BQEYZ KC2 (~45.00 USD): The KC2 has seen an odd resurgence in popularity lately. Not a bad thing because it’s a good earphone, but worthy competition for the T2 Plus? Kinda. Sub-bass is handled well but despite some fairly linear measurements, doesn’t feel like it’s enough to properly counter-balance the midbass which sounds overly prominent, looser, less textured, and somewhat bloated next to the T2 Plus. The midrange fairs better with similar emphasis and timbre quality, though detail sits firmly in the T2 Plus camp, and in general it sounds more coherent. I will give the KC2 an edge in weight since vocals certainly sound thicker and more beefy than what you hear from the T2 Plus. I suspect this is due mostly to the presence region which sees a huge dip on the KC2 nerfing detail and clarity next to TinHiFi’s newest T series model. The brilliance region sees the KC2 spike back up making it more sparkly, but also harsher and more fatiguing. Sound stage is also in the T2 Plus’ corner coming across wider and deeper, backed with better imaging and improved separation, though I find the KC2 layers about as well.
When it comes to build they are both wonderfully constructed. Fit and finish on the KC2’s shell is just as impressive and while the cable is significantly cheaper feeling, they went with a 2-pin design which I prefer. I also find the KC2 more comfortable and stable design being quite a bit larger and heavier.
Overall I like the KC2. Despite it’s age it is still plenty competitive and am glad to see if finally getting it’s dues. Still, the T2 Plus handily outperforms it in my opinion and is absolutely worth the extra cost.
TinHiFi T4 (109.00 USD): I’m going to keep this one simple; if you’ve been thinking of getting the T4, save your money and buy the T2 Plus instead. The tuning is nearly identical save for a slight decrease in the upper mids and presence regions on the T2 Plus that results in the perception of a bit more bass. Putting the T4 in one ear and the T2 Plus in the other, my brain quickly adjusted and compensated for the differences, save for what sounded like a very mild channel imbalance due to their sensitivity variances. The biggest gulf between the two is the T2 Plus’ improvement to the imaging quality which alone is probably a good enough reason to pick it up over the T4. If the T4 had a similar shell design to the T2 Plus, I would say there was no real reason for it to remain in TinHiFi’s lineup. The Plus does everything the T4 does, and more. That’s high praise coming from someone that adores the T4.

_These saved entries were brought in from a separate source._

Lemma free_zero m p :
  pmm_inv m p -> 0 < total_frames p ->
  exists m' p', pmm_free_frame m p 0 = (m', p') /\ frame_free m' p' 0 /\ pmm_inv m' p' /\ total_frames p' = total_frames p.
Proof.
  intros Hinv Ht. destruct (free_frame_ok m p 0 Hinv ltac:(lia)) as (m' & p' & E & B). rewrite Z.mul_0_l in E.
  exists m', p'. split; [done|]. split; [by apply (becomes_free _ _ _ _ _ _ B)|].
  split; [by eapply becomes_inv|by eapply becomes_total].
Qed.

(** When no frame is left the test frees frame 0, whose address is the failure
    value: the frame stays free, so that a later allocation would return it as a
    failure. *)
Theorem pmm_test_exhausted w p
  (Hinv : pmm_inv (ram w) p) (Htotal : 0 < total_frames p) (H0 : bitmap_test (ram w) p 0 = true)
  (Hnone : forall g, frame_free (ram w) p g -> searched p <= g) :
  exists w' p', pmm_test w p = ([0; 0; 0], w', p') /\ frame_free (ram w') p' 0 /\ pmm_inv (ram w') p'.
Proof.
  assert (Efail : pmm_alloc_frame (ram w) p = (0, ram w, p)).
  { destruct (alloc_frame_cases (ram w) p Hinv) as [(f & Hf & Hfs & _)|[_ ->]]; [apply Hnone in Hf; lia|done]. }
  unfold pmm_test. cbn [ram emit]. rewrite Efail. cbn [Z.eqb negb say_if ram set_ram emit]. rewrite Efail.
  cbn [Z.eqb negb say_if ram set_ram emit say].
  destruct (free_zero (ram w) p Hinv Htotal) as (m1 & p1 & -> & Hfree & Hinv1 & T1). cbn [say ram set_ram emit].
  assert (Halloc : exists m2 p2, pmm_alloc_frame m1 p1 = (0, m2, p2) /\ pmm_inv m2 p2 /\ total_frames p2 = total_frames p1).
  { destruct (alloc_frame_cases m1 p1 Hinv1) as [(f & Hf & _ & Hl & ->)|[_ ->]]; [|by eexists _, _].
    assert (f = 0) as -> by (apply Hl in Hfree; destruct Hf; lia). pose proof (becomes_set m1 p1 0 Hinv1 Hfree) as B2.
    eexists _, _. split; [done|]. split; [by eapply becomes_inv|done]. }
  destruct Halloc as (m2 & p2 & -> & Hinv2 & T2). cbn [Z.eqb negb say_if ram set_ram emit say].
  destruct (free_zero m2 p2 Hinv2 ltac:(lia)) as (m3 & p3 & -> & _ & Hinv3 & T3).
  destruct (free_zero m3 p3 Hinv3 ltac:(lia)) as (m4 & p4 & -> & Hfree4 & Hinv4 & _).
  by eexists _, p4.
Qed.

(** ** The test of the heap *)

(** What an allocator call does besides its result: the blocks, no output, and
    nothing outside the heap. *)
Definition quiet (w w' : machine) (h' : heap) (bs' : list block) : Prop :=
  heap_inv (ram w') h' bs' /\ con w' = con w /\ same_outside HEAP_START HEAP_END (ram w) (ram w').

Lemma kmalloc_quiet w h bs n ptr bs' :
  heap_inv (ram w) h bs -> 0 < n -> alloc_blocks (align8 n) bs = Some (ptr, bs') ->
  exists w' h', kmalloc w h n = Some (ptr, w', h') /\ quiet w w' h' bs'.
Proof.
  intros Hi Hn E. pose proof (kmalloc_promise w h bs n Hi Hn) as Hk. rewrite E in Hk.
  destruct Hk as (w' & h' & _ & Hk & Hi' & Hc & _ & _ & _ & _ & _ & _ & Ho & _). by exists w', h'.
Qed.

Lemma kfree_quiet w h bs ptr bs' :
  heap_inv (ram w) h bs -> free_blocks ptr bs = Some bs' -> exists w' h', kfree w h ptr = Some (w', h') /\ quiet w w' h' bs'.
Proof.
  intros Hi E. destruct (kfree_promise w h bs ptr bs' Hi E) as (w' & h' & Hk & Hi' & Hc & _ & _ & Ho & _). by exists w', h'.
Qed.

Lemma kzalloc_quiet w h bs n ptr bs' :
  heap_inv (ram w) h bs -> 0 < n -> n + 7 < 2 ^ 32 -> alloc_blocks (align8 n) bs = Some (ptr, bs') ->
  exists w' h', kzalloc w h n = Some (ptr, w', h') /\ quiet w w' h' bs' /\
    forall i, 0 <= i < n -> load8 (ram w') (ptr + i) = 0.
Proof.
  intros Hi Hn Hb E. pose proof (kzalloc_promise w h bs n Hi Hn Hb) as Hk. rewrite E in Hk.
  destruct Hk as (w' & h' & Hk & Hi' & Hz & _ & Hc & Ho). by exists w', h'.
Qed.

Lemma all_zero_ok n m a : (forall i, 0 <= i < 4 * Z.of_nat n -> load8 m (a + i) = 0) -> all_zero n m a = true.
Proof.
  revert a. induction n as [|n IH]; intros a Hz; [done|]. cbn [all_zero].
  assert (Hl : load32 m a = 0).
  { unfold load32. cbn [load_le]. replace a with (a + 0) at 1 by lia. rewrite <- !Z.add_assoc, !Hz by (cbn; lia). done. }
  rewrite Hl. cbn [Z.eqb negb]. apply IH. intros i Hi. rewrite <- Z.add_assoc. apply Hz. lia.
Qed.

(** The messages of a test that finds what it expects. *)
Definition heap_test_log : list out_call :=
  [VgaSetColor VGA_COLOR_LIGHT_CYAN VGA_COLOR_BLACK; VgaPuts (line "Testing Heap Allocator..."); VgaSetColor VGA_COLOR_LIGHT_GREY VGA_COLOR_BLACK;
   VgaPuts (line "  Test 1: Basic allocation..."); VgaPuts (line "  [OK] Allocated 64 bytes");
   VgaPuts "  [OK] Wrote to allocated memory: "; VgaPuts "Hello from heap!"; VgaPuts nl;
   VgaPuts (line "  Test 2: Multiple allocations...");
   VgaPuts (line "  [OK] Multiple allocations (128, 256, 512 bytes)"); VgaPuts (line "  Test 3: kzalloc...");
   VgaPuts (line "  [OK] kzalloc properly zeroed memory"); VgaPuts (line "  Test 4: Free and reallocation...");
   VgaPuts (line "  [OK] Freed middle allocation"); VgaPuts (line "  [OK] Re-allocated freed memory");
   VgaPuts (line "  Test 5: Heap statistics..."); VgaPuts "  Heap Stats: "; VgaPuts "0000 KB"; VgaPuts " used / ";
   VgaPuts "01 MB"; VgaPuts (" total" ++ nl ++ nl)%string; VgaPuts (line "  Cleaning up test allocations...");
   VgaPuts (line "  [OK] All tests completed!" ++ nl)%string].

Section heap_test_proof.
Context (buffer : Z) (Hbuffer : buffer + 16 <= HEAP_START \/ HEAP_END <= buffer).

Lemma put_size_ok w h bs bytes :
  heap_inv (ram w) h bs -> 0 <= bytes < 100 * 2 ^ 30 ->
  heap_inv (ram (put_size w buffer bytes)) h bs /\
  con (put_size w buffer bytes) = con w ++ [puts (removelast (size_chars bytes))] /\
  same_outside buffer (buffer + 16) (ram w) (ram (put_size w buffer bytes)).
Proof.
  intros Hi Hb. destruct (format_memory_size_ok (ram w) bytes buffer Hb) as [Hs Ho]. unfold put_size.
  cbn [ram con emit set_ram]. rewrite Hs. split; [|split; [done|eapply same_outside_mono; [..|exact Ho]; lia]].
  eapply heap_inv_outside; [exact Hi|]. intros x Hx. apply Ho. lia.
Qed.

Lemma heap_test_string_ok w h bs ptr :
  heap_inv (ram w) h bs -> In (ptr, 64) (live bs) -> ptr <> 0 ->
  let w' := heap_test_string w ptr in
  heap_inv (ram w') h bs /\ same_outside ptr (ptr + 64) (ram w) (ram w') /\
  con w' = con w ++ [VgaPuts (line "  [OK] Allocated 64 bytes"); VgaPuts "  [OK] Wrote to allocated memory: ";
                     VgaPuts "Hello from heap!"; VgaPuts nl].
Proof.
  intros Hi Hl Hp. unfold heap_test_string. destruct (Z.eqb_spec ptr 0); [done|]. cbn [ram con emit set_ram say].
  change (ptr + 16) with (ptr + Z.of_nat (length (bytes_of "Hello from heap!"))). rewrite <- store_bytes_snoc.
  set (text := bytes_of "Hello from heap!").
  assert (Hs : str_at 64 (store_bytes (ram w) ptr (text ++ [0])) ptr = text).
  { apply cstr_str_at; [apply cstr_store_bytes; repeat constructor; lia|cbn; lia]. }
  assert (Ho : same_outside ptr (ptr + 64) (ram w) (store_bytes (ram w) ptr (text ++ [0]))).
  { intros a Ha. rewrite store_bytes_load by (repeat constructor; lia). cbn [length app text bytes_of]. cbn.
    zcases; done || lia. }
  rewrite Hs. split; [by eapply heap_inv_payload|]. split; [done|]. by rewrite <- app_assoc.
Qed.

(** The state of an allocator is determined by its blocks. *)
Lemma heap_inv_unique m m' h h' bs : heap_inv m h bs -> heap_inv m' h' bs -> h' = h.
Proof. intros (E1 & E2 & _ & _ & E3) (E1' & E2' & _ & _ & E3'). destruct h, h'. cbn in *. congruence. Qed.

(** The blocks before the clean-up, and the five calls of it. *)
Definition test_blocks : list block :=
  [(64, false); (128, false); (128, false); (112, true); (512, false); (16, false); (1047504, true)].

Lemma heap_cleanup_ok w h :
  heap_inv (ram w) h test_blocks ->
  exists w1 h1 w2 h2 w3 h3 w4 h4 w5 h5,
    kfree w h 2097168 = Some (w1, h1) /\ kfree w1 h1 2097248 = Some (w2, h2) /\ kfree w2 h2 2097664 = Some (w3, h3) /\
    kfree w3 h3 2097392 = Some (w4, h4) /\ kfree w4 h4 2098192 = Some (w5, h5) /\
    quiet w w5 h5 [(HEAP_INITIAL - sizeof_block, true)].
Proof.
  intros Hi.
  destruct (kfree_quiet w h _ 2097168 [(64, true); (128, false); (128, false); (112, true); (512, false); (16, false); (1047504, true)] Hi)
    as (w1 & h1 & E1 & Hi1 & Hc1 & Ho1); [by vm_compute|].
  destruct (kfree_quiet w1 h1 _ 2097248 [(208, true); (128, false); (112, true); (512, false); (16, false); (1047504, true)] Hi1)
    as (w2 & h2 & E2 & Hi2 & Hc2 & Ho2); [by vm_compute|].
  destruct (kfree_quiet w2 h2 _ 2097664 [(208, true); (128, false); (640, true); (16, false); (1047504, true)] Hi2)
    as (w3 & h3 & E3 & Hi3 & Hc3 & Ho3); [by vm_compute|].
  destruct (kfree_quiet w3 h3 _ 2097392 [(1008, true); (16, false); (1047504, true)] Hi3)
    as (w4 & h4 & E4 & Hi4 & Hc4 & Ho4); [by vm_compute|].
  destruct (kfree_quiet w4 h4 _ 2098192 [(1048560, true)] Hi4)
    as (w5 & h5 & E5 & Hi5 & Hc5 & Ho5); [by vm_compute|].
  exists w1, h1, w2, h2, w3, h3, w4, h4, w5, h5. do 5 (split; [done|]). split; [done|]. split; [congruence|].
  do 4 (eapply same_outside_trans; [eassumption|]). done.
Qed.

Lemma heap_test_ok w h :
  heap_inv (ram w) h [(HEAP_INITIAL - sizeof_block, true)] ->
  exists w', heap_test buffer w h = Some (w', h) /\ heap_inv (ram w') h [(HEAP_INITIAL - sizeof_block, true)] /\
    con w' = con w ++ heap_test_log /\
    forall x, ~ (HEAP_START <= x < HEAP_END) -> ~ (buffer <= x < buffer + 16) -> load8 (ram w') x = load8 (ram w) x.
Proof.
  intros Hi0. unfold heap_test. set (w0 := emit w _).
  destruct (kmalloc_quiet w0 h _ 64 2097168 [(64, false); (1048480, true)] Hi0)
    as (w1 & h1 & -> & Hi1 & Hc1 & Ho1); [lia|by vm_compute|]. cbn [mbind option_bind].
  destruct (heap_test_string_ok w1 h1 _ 2097168 Hi1) as (Hi2 & Ho2 & Hc2); [by left|done|].
  set (w2 := say (heap_test_string w1 2097168) _).
  destruct (kmalloc_quiet w2 h1 _ 128 2097248 [(64, false); (128, false); (1048336, true)] Hi2)
    as (w3 & h3 & -> & Hi3 & Hc3 & Ho3); [lia|by vm_compute|]. cbn [mbind option_bind].
  destruct (kmalloc_quiet w3 h3 _ 256 2097392 [(64, false); (128, false); (256, false); (1048064, true)] Hi3)
    as (w4 & h4 & -> & Hi4 & Hc4 & Ho4); [lia|by vm_compute|]. cbn [mbind option_bind].
  destruct (kmalloc_quiet w4 h4 _ 512 2097664 [(64, false); (128, false); (256, false); (512, false); (1047536, true)] Hi4)
    as (w5 & h5 & -> & Hi5 & Hc5 & Ho5); [lia|by vm_compute|]. cbn [mbind option_bind].
  cbn [Z.eqb negb andb say_if]. set (w6 := say (say w5 _) _).
  destruct (kzalloc_quiet w6 h5 _ 16 2098192 [(64, false); (128, false); (256, false); (512, false); (16, false); (1047504, true)] Hi5)
    as (w7 & h7 & -> & (Hi7 & Hc7 & Ho7) & Hz); [lia|lia|by vm_compute|]. cbn [mbind option_bind].
  rewrite all_zero_ok by exact Hz. cbn [Z.eqb negb andb say_if]. set (w8 := say (say w7 _) _).
  destruct (kfree_quiet w8 h7 _ 2097392 [(64, false); (128, false); (256, true); (512, false); (16, false); (1047504, true)] Hi7)
    as (w9 & h9 & -> & Hi9 & Hc9 & Ho9); [by vm_compute|]. cbn [mbind option_bind].
  set (w9' := say w9 _).
  destruct (kmalloc_quiet w9' h9 _ 128 2097392 [(64, false); (128, false); (128, false); (112, true); (512, false); (16, false); (1047504, true)] Hi9)
    as (w10 & h10 & -> & Hi10 & Hc10 & Ho10); [lia|by vm_compute|]. cbn [mbind option_bind].
  cbn [Z.eqb negb say_if]. unfold heap_get_stats. pose proof Hi10 as (_ & Et & _ & _ & Eu). rewrite Et, Eu.
  set (used := sizeof_block + _). assert (Eused : used = 944) by (unfold used; by vm_compute). set (w12 := emit (say w10 _) _).
  destruct (put_size_ok w12 h10 test_blocks used Hi10 ltac:(lia)) as (Hi12 & Hc12 & Ho12).
  set (w12' := say (put_size w12 buffer used) _).
  destruct (put_size_ok w12' h10 test_blocks HEAP_INITIAL Hi12 ltac:(unfold HEAP_INITIAL; lia)) as (Hi13 & Hc13 & Ho13).
  set (w14 := emit (put_size w12' buffer HEAP_INITIAL) _).
  destruct (heap_cleanup_ok w14 h10 Hi13) as (w15 & h15 & w16 & h16 & w17 & h17 & w18 & h18 & w19 & h19 & -> & E16 & E17 &
    E18 & E19 & Hi19 & Hc19 & Ho19).
  cbn [mbind option_bind]. rewrite E16. cbn [mbind option_bind]. rewrite E17. cbn [mbind option_bind]. rewrite E18.
  cbn [mbind option_bind]. rewrite E19. cbn [mbind option_bind]. pose proof (heap_inv_unique _ _ _ _ _ Hi0 Hi19) as E.
  rewrite E in *. eexists. split; [reflexivity|]. split; [exact Hi19|]. split.
  - cbn [con say emit]. rewrite Hc19. cbn [con emit w14]. rewrite Hc13. cbn [con emit say w12']. rewrite Hc12, Eused.
    cbn [con emit say w12]. rewrite Hc10. cbn [con emit say w9']. rewrite Hc9. cbn [con emit say w8]. rewrite Hc7.
    cbn [con emit say w6]. rewrite Hc5, Hc4, Hc3. cbn [con emit say w2]. rewrite Hc2, Hc1. cbn [con emit w0].
    rewrite <- !app_assoc. done.
  - intros x Hx Hb. cbn [ram emit say]. rewrite Ho19, Ho13, Ho12, Ho10, Ho9, Ho7, Ho5, Ho4, Ho3 by lia.
    cbn [ram emit say w2]. rewrite Ho2, Ho1 by (unfold HEAP_END, HEAP_INITIAL, HEAP_START in *; lia). done.
Qed.
End heap_test_proof.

In The Ear The T2 Plus makes some serious headway for the brand when it comes to design and ergonomics. I find all of their past models to be attractive, well-build earphones, but each and every one has ergonomics issues; T1’s nozzle is too stubby for such a broad body, T2/T3/T4 are unstable for many thanks to the length and weight distribution, and the P1 is quite heavy with proportions that lead to instability. While the T2 Plus could benefit from a longer nozzle, you can compensate with longer tips. Everything else about it is a massive step in the right direction in my opinion. The low profile, light weight, and smooth, rounded edges make it very comfortable. This is one of few low-profile designs that I don’t have to fiddle with on the regular to retain a good seal.
The excellent build quality is nothing new for TinHiFi with its neatly machined aluminum alloy housings. I especially like the velvety pebbled finish, though it does make them quite slippery. Fit and finish is top tier with extremely tight seams between the two halves of the shell. The fine metal filters are neatly applied and will be a prime target for removal by tuners and tinkerers who want to “open” the sound further. Outside of TinHiFi laser printed into the top of the housing in tiny writing, there isn’t any obvious branding or logo work showing off the shiny new TinHiFi earphones you’re rocking. Tin once again went with MMCX connectors which will turn away some given the apparent issues with other models in the past. I’ve been quite lucky with mine as only the T4 had slightly sloppy connectors, though nothing near as bad as the Whizzer A15 Pro which would detach at random. The T2 Plus I have here has very tight ports with zero play or even the ability to swivel without help from the user. It feels good.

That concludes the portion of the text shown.